9. Dominoes

Dominoes, the game, is fun to play, I’ll agree to this much, and once you’ve dusted the cobwebs from your elementary math skills, it’s pretty easy to score off multiples of 5. It makes for a good game at a smoky bar with a coupla beers and some classic rock on the jukebox, and if you wanna impress your elders, beat ’em at a game of bones.

However, when the word comes into conversation, I think not of laying pieces flat on a table, but standing them vertically like soldiers in a single-file line. I think about being a kid at my grandma’s friend’s house, setting out a few dozen dominoes across their kitchen floor in a swerving pattern longer than my fully-extended small intestines. It would take patience. It would take forever. But in the end, with one tender touch of the lead domino, the entire creation would collapse in an orderly fashion, one after the next, toppling like tiny tombstones.

It’s fitting that the word “dominoes” stems from the Latin word dominus, which means “master.”

This is what we become when we play with dominoes. We plan, we create, we destroy. We are the masters of these numbered blocks and we decide how the line will curve and we decide (unless there’s a cruel sibling or rambunctious pet nearby) when the line will crumble. There are few feelings as exciting and final as the knocking-over of that first domino. No going back now. With one goes all the others. God forbid you bumped the starter domino before you were finished.

So why do we do this? Why build and destroy?

The destructiveness makes the most sense. Why do you think we got so excited when we discovered how to harness fire? Here was this destructive element from which nothing seemed to survive. Fire became the explosive. Explosives became big, and, in turn, our thirst for destruction led to nuclear power and a few radiated Pacific islands. With one domino came the next, and the next, and the next.
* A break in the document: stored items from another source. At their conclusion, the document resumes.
(** A size condition and another: a report is pruned if it and those before it are
    larger than the limit, or the other condition says so. *)
Lemma default_decisions max_size measured oldest l i r :
  0 <= measured -> measured + total_kb l < 2 ^ 64 -> l !! i = Some r ->
  decisions (BinaryPruneCondition OR (DatabaseSizePruneCondition max_size measured) (AgePruneCondition oldest)) l !! i =
    Some ((max_size <? measured + total_kb (take (S i) l)) || (creation_time r <? oldest)).
Proof.
  revert measured i. induction l as [|r0 l IH]; intros measured i Hm Ht Hi; [done|].
  pose proof (size_in_kb_nonneg r0) as H0. pose proof (total_kb_nonneg l) as Hl.
  assert (total_kb (r0 :: l) = size_in_kb r0 + total_kb l) as E by done.
  assert (u64 (measured + size_in_kb r0) = measured + size_in_kb r0) as Eu by (apply wrap_small; lia).
  cbn [decisions ShouldPruneReport]. rewrite Eu.
  destruct i as [|i]; cbn [lookup list_lookup] in Hi.
  - injection Hi as ->. change (total_kb (take 1 (r :: l))) with (size_in_kb r + 0). rewrite Z.add_0_r.
    by destruct (max_size <? measured + size_in_kb r).
  - change (total_kb (take (S (S i)) (r0 :: l))) with (size_in_kb r0 + total_kb (take (S i) l)). rewrite Z.add_assoc.
    destruct (max_size <? measured + size_in_kb r0); cbn [negb]; apply IH; (lia || done).
Qed.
Even deeper than that, take a look at how civilization is evolving.

We’re a society that builds its world like a trail of dominoes across the kitchen floor. This is how humankind has grown since Day One, when that first domino of civilization was set up to wobble proudly at the foot of our timeline. Then came another, and another, and soon we had millions of blocks stretching from the dawn of man to the premiere of The Dark Knight Rises. We never branched off. It’s been one long trail all along. But we don’t look back. Heck, we hardly acknowledge our history. Why would we? It’s much more exciting to just keep adding blocks.

Some day our history will catch up with us. Maybe the dominoes of yesteryear are already starting to fall, crashing through our ancestors and ancient civilizations, crumbling pharaohs, kings, and soothsayers, smashing through the dark, dim, and enlightened ages, breaking down the revolutionary and industrial revolutions, coming after us like an avalanche or a lit fuse. We’ve been setting up the pieces for thousands of years. Sooner or later, we’ll either run out of pieces or we’ll simply be crushed by the weight of all our choices, and quite frankly, I already feel the pressure. I look around and I don’t think I’m alone in saying that the current result is pretty fucked up. But there’s that dominus in us that won’t let us stop. I mean, after all, what is more masterful than the feeling that all that we’ve created can be destroyed with just one gentle nudge? I think we like living on the verge of annihilation.

Unless we stop now. It’s not too late to take the lessons we learned from our first domino trail, pick the stable parts, and start a new trail somewhere else, preferably not the kitchen floor.